This is my Isla. (That’s pronounced eye-luh. I know somebody read it “iz-luh” and I just can’t handle it!) She is ten months old and is the happiest, friendliest baby. She always smiles a whole-face smile, and when she wrinkles that nose, it’ll make your entire day. She is an absolute joy.
Sometimes I look at that smile and think- she doesn’t know what life is like yet. She doesn’t know anxiety, fear, disappointment or the pain of loss. She doesn’t know the burning ache of broken trust or the deep sorrow of regret. She doesn’t even know physical pain really.
There’s a part of me that wants to shield her, and all my kids, from feeling those things. I want to do everything I can to protect them from physical harm and emotional pain, but I can’t. This is life. Our world is broken. Bad stuff happens. I can’t protect her, or any of my kids, from pain.

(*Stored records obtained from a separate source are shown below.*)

Lemma step_iteration_run K N i cc cd utr mp mm sp s :
  Simulation.exchange_period s <> 0%Z ->
  galilean_ready s = true ->
  step_iteration K N i cc cd utr mp mm sp s =
  (ok tt, iteration_state K i s, iteration_calls K N i cc cd utr mp mm sp s).
Proof.
  intros Hep Hgal.
  pose proof (same_setup_after_move_grids K s) as H1.
  set (s1 := after_move_grids K s) in *.
  pose proof (same_setup_trans _ _ _ H1 (same_setup_after_exchange i s1)) as H2.
  set (s2 := after_exchange i s1) in *.
  pose proof (same_setup_trans _ _ _ H2 (same_setup_unsorted s2)) as H3.
  set (s3 := unsorted s2) in *.
  pose proof (same_setup_trans _ _ _ H3 (same_setup_galilean_shifted s3)) as H4.
  set (s4 := galilean_shifted s3) in *.
  pose proof (same_setup_trans _ _ _ H4 (same_setup_galilean_shifted s4)) as H5.
  set (s5 := galilean_shifted s4) in *.
  assert (Hg3 : galilean_ready s3 = true)
    by (now rewrite (same_setup_galilean_ready _ _ H3)).
  assert (Hg4 : galilean_ready s4 = true)
    by (now rewrite (same_setup_galilean_ready _ _ H4)).
  unfold step_iteration.
  (* messages and diagnostics *)
  run_gets.
  erewrite bind_run by (apply when_run; reflexivity).
  run_gets.
  erewrite bind_run
    by (apply (for_each_emit _ _
                 (fun d => [diag_write d (Simulation.iteration s)])); reflexivity).
  rewrite flat_map_singleton.
  (* exchanges *)
  run_gets.
  rewrite (bind_run _ _ _ _ _ _ (move_phase_run K s)). fold s1.
  run_emit. run_gets. run_gets.
  assert (Hep1 : Simulation.exchange_period s1 <> 0%Z).
  { replace (Simulation.exchange_period s1) with (Simulation.exchange_period s);
      [exact Hep|symmetry; apply H1]. }
  rewrite (py_mod_ok _ _ Hep1).
  rewrite (bind_run (lift _) _ s1 _ _ _ eq_refl), prepend_nil.
  rewrite (bind_run _ _ _ _ _ _ (exchange_phase_run i s1)). fold s2.
  (* standard PIC loop *)
  rewrite (bind_run _ _ _ _ _ _ (for_species_run _ s2)).
  run_gets.
  erewrite bind_run
    by (apply (for_each_emit _ _
                 (fun f => [ext_field_apply_expression f (Simulation.time s2)]));
        reflexivity).
  rewrite flat_map_singleton.
  rewrite (bind_run (modify _) _ s2 tt s3 [] eq_refl), prepend_nil.
  rewrite (bind_run _ _ _ _ _ _ (deposit_run s3 "rho_prev" "rho" eq_refl)).
  rewrite (bind_run _ _ _ _ _ _ (for_species_run _ s3)).
  erewrite bind_run by (apply when_run; apply for_species_run).
  erewrite bind_run by (apply when_run; apply for_species_run).
  run_gets.
  erewrite bind_run
    by (apply (for_each_emit _ _
                 (fun a => [antenna_update_v a
                              (Simulation.time s3 + (1#2) * Simulation.dt s3);
                            antenna_halfpush_x a (Simulation.dt s3)]));
        reflexivity).
  run_gets.
  rewrite (bind_run _ _ _ _ _ _ (galilean_phase_run s3 Hg3)). fold s4.
  rewrite (bind_run _ _ _ _ _ _ (deposit_run s4 "J" "J" eq_refl)).
  erewrite bind_run by (apply when_run; apply for_species_run).
  run_gets.
  erewrite bind_run
    by (apply (for_each_emit _ _
                 (fun a => [antenna_halfpush_x a (Simulation.dt s4)]));
        reflexivity).
  rewrite flat_map_singleton.
  run_gets.
  rewrite (bind_run _ _ _ _ _ _ (galilean_phase_run s4 Hg4)). fold s5.
  rewrite (bind_run _ _ _ _ _ _ (deposit_run s5 "rho_next" "rho" eq_refl)).
  erewrite bind_run by (apply when_run; reflexivity).
  run_emit. run_emit. run_emit. run_emit.
  erewrite bind_run by (apply when_run; reflexivity).
  run_emit. run_emit.
  rewrite (bind_run (modify _) _ s5 tt _ [] eq_refl), prepend_nil.
  unfold modify. rewrite !prepend_triple.
  rewrite (same_setup_exchange_due _ _ i H1).
  rewrite (same_setup_indices _ _ H1), (same_setup_indices _ _ H2),
    (same_setup_indices _ _ H3), (same_setup_indices _ _ H4).
  rewrite (same_setup_deposit_calls _ _ _ _ H3),
    (same_setup_deposit_calls _ _ _ _ H4), (same_setup_deposit_calls _ _ _ _ H5).
  rewrite (same_setup_shift_calls _ _ H3), (same_setup_shift_calls _ _ H4).
  unfold same_setup in H1, H2, H3, H4.
  repeat match goal with H : _ /\ _ |- _ => destruct H end.
  repeat match goal with E : _ = _ |- _ => rewrite E; clear E end.
  reflexivity.
Qed.

Lemma pre_advance_setup K i s :
  same_setup s
    (galilean_shifted
       (galilean_shifted (unsorted (after_exchange i (after_move_grids K s))))).
Proof.
  pose proof (same_setup_after_move_grids K s) as H1.
  pose proof (same_setup_trans _ _ _ H1 (same_setup_after_exchange i _)) as H2.
  pose proof (same_setup_trans _ _ _ H2 (same_setup_unsorted _)) as H3.
  pose proof (same_setup_trans _ _ _ H3 (same_setup_galilean_shifted _)) as H4.
  exact (same_setup_trans _ _ _ H4 (same_setup_galilean_shifted _)).
Qed.

(** What an iteration leaves unchanged, and how it advances the clock. *)
Lemma iteration_state_frame K i s :
  let s' := iteration_state K i s in
  Simulation.exchange_period s' = Simulation.exchange_period s /\
  Simulation.dt s' = Simulation.dt s /\
  Simulation.use_cuda s' = Simulation.use_cuda s /\
  Simulation.use_galilean s' = Simulation.use_galilean s /\
  Simulation.v_comoving s' = Simulation.v_comoving s /\
  BoundaryCommunicator.rank (Simulation.comm s')
    = BoundaryCommunicator.rank (Simulation.comm s) /\
  galilean_ready s' = galilean_ready s /\
  Simulation.iteration s' = (Simulation.iteration s + 1)%Z /\
  Simulation.time s' = Simulation.time s + Simulation.dt s.
Proof.
  pose proof (pre_advance_setup K i s) as H.
  pose proof (same_setup_galilean_ready _ _ H) as Hg.
  unfold iteration_state, advanced.
  set (s5 := galilean_shifted _) in *.
  unfold galilean_ready in *. cbn.
  unfold same_setup in H.
  repeat match goal with H : _ /\ _ |- _ => destruct H end.
  repeat split; try assumption; congruence.
Qed.

Lemma loop_run K N cc cd utr mp mm sp steps s :
  Simulation.exchange_period s <> 0%Z ->
  galilean_ready s = true ->
  for_each steps (fun i_step => step_iteration K N i_step cc cd utr mp mm sp) s =
  (ok tt, loop_state K steps s, loop_calls K N cc cd utr mp mm sp steps s).
Proof.
  revert s. induction steps as [|i rest IH]; intros s Hep Hgal; [reflexivity|].
  cbn [for_each loop_state loop_calls].
  rewrite (bind_run _ _ _ _ _ _ (step_iteration_run K N i cc cd utr mp mm sp s Hep Hgal)).
  destruct (iteration_state_frame K i s) as (E1 & _ & _ & _ & _ & _ & E2 & _).
  rewrite IH; [reflexivity| |].
  - now rewrite E1.
  - now rewrite E2.
Qed.

Lemma loop_state_frame K steps s :
  let s' := loop_state K steps s in
  Simulation.exchange_period s' = Simulation.exchange_period s /\
  Simulation.dt s' = Simulation.dt s /\
  Simulation.use_cuda s' = Simulation.use_cuda s /\
  Simulation.use_galilean s' = Simulation.use_galilean s /\
  Simulation.v_comoving s' = Simulation.v_comoving s /\
  BoundaryCommunicator.rank (Simulation.comm s')
    = BoundaryCommunicator.rank (Simulation.comm s) /\
  galilean_ready s' = galilean_ready s /\
  Simulation.iteration s' = (Simulation.iteration s + Z.of_nat (length steps))%Z /\
  Simulation.time s' == Simulation.time s
                        + inject_Z (Z.of_nat (length steps)) * Simulation.dt s.
Proof.
  revert s. induction steps as [|i rest IH]; intros s.
  - cbn. repeat split; try reflexivity; try lia. cbn. ring.
  - cbn [loop_state length].
    destruct (IH (iteration_state K i s))
      as (E1 & E2 & E3 & E4 & E5 & E6 & E7 & E8 & E9).
    destruct (iteration_state_frame K i s)
      as (F1 & F2 & F3 & F4 & F5 & F6 & F7 & F8 & F9).
    cbv zeta. repeat split; try congruence.
    + rewrite E8, F8. lia.
    + rewrite E9, F9, F2. rewrite Nat2Z.inj_succ, <- Z.add_1_r, inject_Z_plus.
      ring.
Qed.

Lemma py_range_length N : Z.of_nat (length (py_range N)) = Z.max 0 N.
Proof. unfold py_range. rewrite length_map, length_seq. lia. Qed.

Lemma step_run K N cc cd utr mp mm sp s :
  Simulation.exchange_period s <> 0%Z ->
  galilean_ready s = true ->
  step K N cc cd utr mp mm sp s =
  (ok tt, loop_state K (py_range N) s,
   (if Simulation.use_cuda s then [send_data_to_gpu] else [])
   ++ loop_calls K N cc cd utr mp mm sp (py_range N) s
   ++ (if Simulation.use_cuda s then [receive_data_from_gpu] else [])
   ++ (if sp && (BoundaryCommunicator.rank (Simulation.comm s) =? 0)%Z
       then [print_time_taken] else [])).
Proof.
  intros Hep Hgal. unfold step.
  run_gets.
  erewrite bind_run by (apply when_run; reflexivity).
  rewrite (bind_run _ _ _ _ _ _ (loop_run K N cc cd utr mp mm sp _ s Hep Hgal)).
  destruct (loop_state_frame K (py_range N) s) as (_ & _ & E3 & _ & _ & E6 & _).
  run_gets.
  erewrite bind_run by (apply when_run; reflexivity).
  run_gets.
  erewrite when_run by reflexivity.
  rewrite !prepend_triple, E3, E6. reflexivity.
Qed.

(** ** Selecting calls from the trace of an iteration *)

Lemma filter_map_false {A} (p : call -> bool) (f : A -> call) (l : list A) :
  (forall a, p (f a) = false) -> filter p (map f l) = [].
Proof.
  intros H. induction l as [|a t IH]; [reflexivity|].
  cbn. now rewrite H.
Qed.

Lemma filter_map_true {A} (p : call -> bool) (f : A -> call) (l : list A) :
  (forall a, p (f a) = true) -> filter p (map f l) = map f l.
Proof.
  intros H. induction l as [|a t IH]; [reflexivity|].
  cbn. now rewrite H, IH.
Qed.

Lemma filter_if {A} (p : A -> bool) (b : bool) (l1 l2 : list A) :
  filter p (if b then l1 else l2) = if b then filter p l1 else filter p l2.
Proof. now destruct b. Qed.

Lemma filter_flat_map {A B} (p : B -> bool) (g : A -> list B) (l : list A) :
  filter p (flat_map g l) = flat_map (fun a => filter p (g a)) l.
Proof.
  induction l as [|a t IH]; [reflexivity|].
  cbn. now rewrite filter_app, IH.
Qed.

Ltac filter_pieces :=
  repeat first
    [ rewrite filter_app
    | rewrite filter_if
    | rewrite filter_flat_map
    | rewrite filter_map_false by (intro; reflexivity)
    | rewrite filter_map_true by (intro; reflexivity) ].

Lemma if_same {A} (b : bool) (x : A) : (if b then x else x) = x.
Proof. now destruct b. Qed.

Lemma flat_map_nil {A B} (l : list A) : flat_map (fun _ => @nil B) l = [].
Proof. induction l as [|a t IH]; [reflexivity|exact IH]. Qed.

Ltac filter_calls :=
  unfold iteration_calls, deposit_calls, shift_calls;
  filter_pieces;
  match goal with
  | |- context [BoundaryCommunicator.moving_win (Simulation.comm ?s)] =>
      destruct (BoundaryCommunicator.moving_win (Simulation.comm s))
  end;
  cbn [filter is_shift is_exchange_EB is_exchange_particles
       is_species_halfpush is_antenna_halfpush app
       String.eqb Ascii.eqb Bool.eqb];
  rewrite ?if_same, ?flat_map_nil, ?flat_map_singleton;
  cbn [app]; rewrite ?app_nil_r.

Lemma iteration_calls_shift K N i cc cd utr mp mm sp s :
  filter is_shift (iteration_calls K N i cc cd utr mp mm sp s)
  = shift_calls s ++ shift_calls s.
Proof. filter_calls; reflexivity. Qed.


Lemma iteration_calls_exchange K N i cc cd utr mp mm sp s :
  filter is_exchange_particles (iteration_calls K N i cc cd utr mp mm sp s)
  = if exchange_due s i
    then map (fun species => comm_exchange_particles species (Simulation.time s))
           (indices (Simulation.ptcl s))
    else [].
Proof. filter_calls; reflexivity. Qed.

Lemma iteration_calls_species_halfpush K N i cc cd utr mp mm sp s :
  filter is_species_halfpush (iteration_calls K N i cc cd utr mp mm sp s)
  = if mp
    then map species_halfpush_x (indices (Simulation.ptcl s))
         ++ map species_halfpush_x (indices (Simulation.ptcl s))
    else [].
Proof. filter_calls; destruct mp; cbn [app]; reflexivity. Qed.

Lemma iteration_calls_antenna_halfpush K N i cc cd utr mp mm sp s :
  filter is_antenna_halfpush (iteration_calls K N i cc cd utr mp mm sp s)
  = map (fun antenna => antenna_halfpush_x antenna (Simulation.dt s))
      (Simulation.laser_antennas s)
    ++ map (fun antenna => antenna_halfpush_x antenna (Simulation.dt s))
         (Simulation.laser_antennas s).
Proof. filter_calls; reflexivity. Qed.


Lemma loop_calls_no_shift K N cc cd utr mp mm sp steps s :
  Simulation.use_galilean s = false ->
  filter is_shift (loop_calls K N cc cd utr mp mm sp steps s) = [].
Proof.
  revert s. induction steps as [|i rest IH]; intros s Hg; [reflexivity|].
  cbn [loop_calls]. rewrite filter_app, iteration_calls_shift.
  unfold shift_calls. rewrite Hg. cbn [app].
  apply IH. destruct (iteration_state_frame K i s) as (_ & _ & _ & E & _).
  now rewrite E.
Qed.

(** * The cycle and the clock

    An iteration of [step] is the cycle followed by the increment of the
    clock, and nothing in the cycle touches the clock. *)




Lemma keeps_clock_bind {A B} (m : M A) (f : A -> M B) :
  keeps_clock m -> (forall a, keeps_clock (f a)) -> keeps_clock (bind m f).
Proof.
  intros Hm Hf s. unfold bind, final_state.
  destruct (Hm s) as (H1 & H2 & H3). unfold final_state in H1, H2, H3.
  destruct (m s) as [[[e|a] s1] l1]; cbn [fst snd] in *; [now repeat split|].
  destruct (Hf a s1) as (H4 & H5 & H6). unfold final_state in H4, H5, H6.
  destruct (f a s1) as [[rb s2] l2]. cbn [fst snd] in *.
  repeat split; congruence.
Qed.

The good news is I can do better than that. I can give them Jesus.
When they come to me with boo-boos, as I kiss, clean and bandage it, I can tell them how Jesus was hurt for our sins, and that he cares about their pain.
When my 7 year old gets her feelings hurt by a friend, I can tell her how Jesus’ friends were nowhere to be found right before he laid down his life for them and for her, and that he is a good and kind friend who loves her.
When one of my kids feels alone, I can tell them that Jesus was utterly alone in his last moments, but that he has promised he will never leave us.
When my 5 year old is afraid, I can remind him that Jesus is his salvation, and we have nothing to fear.
When they experience loss, I can tell them how Jesus gave up everything so that we can know God and be his children. That because of what Jesus did, the best thing we can ever have is something we can never lose- a place in the family of God.
When they are sad, hurt, afraid, anxious, lonely, discouraged...I can tell them that their savior Jesus felt all that too. That for our sake, he endured the worst suffering anyone ever has when he bore our sins to the cross. But! He overcame death, and is alive and with God, praying for us. That the Holy Spirit is with us and comforts us. That one day all will be made new and there will be no more suffering and pain.
I don’t know what life will hold for my kids. But of this I’m sure- it is better to know suffering and have Jesus than for life to be so good that I believe I have no need of him. I’d rather stumble through loss, betrayal, and heartache and end up at the feet of Jesus, than run anywhere else in happy oblivion to suffering.
Do I want my children to suffer? Of course not, but they will. And when they do I will hold them, kiss them, weep with them, and I will give them Jesus.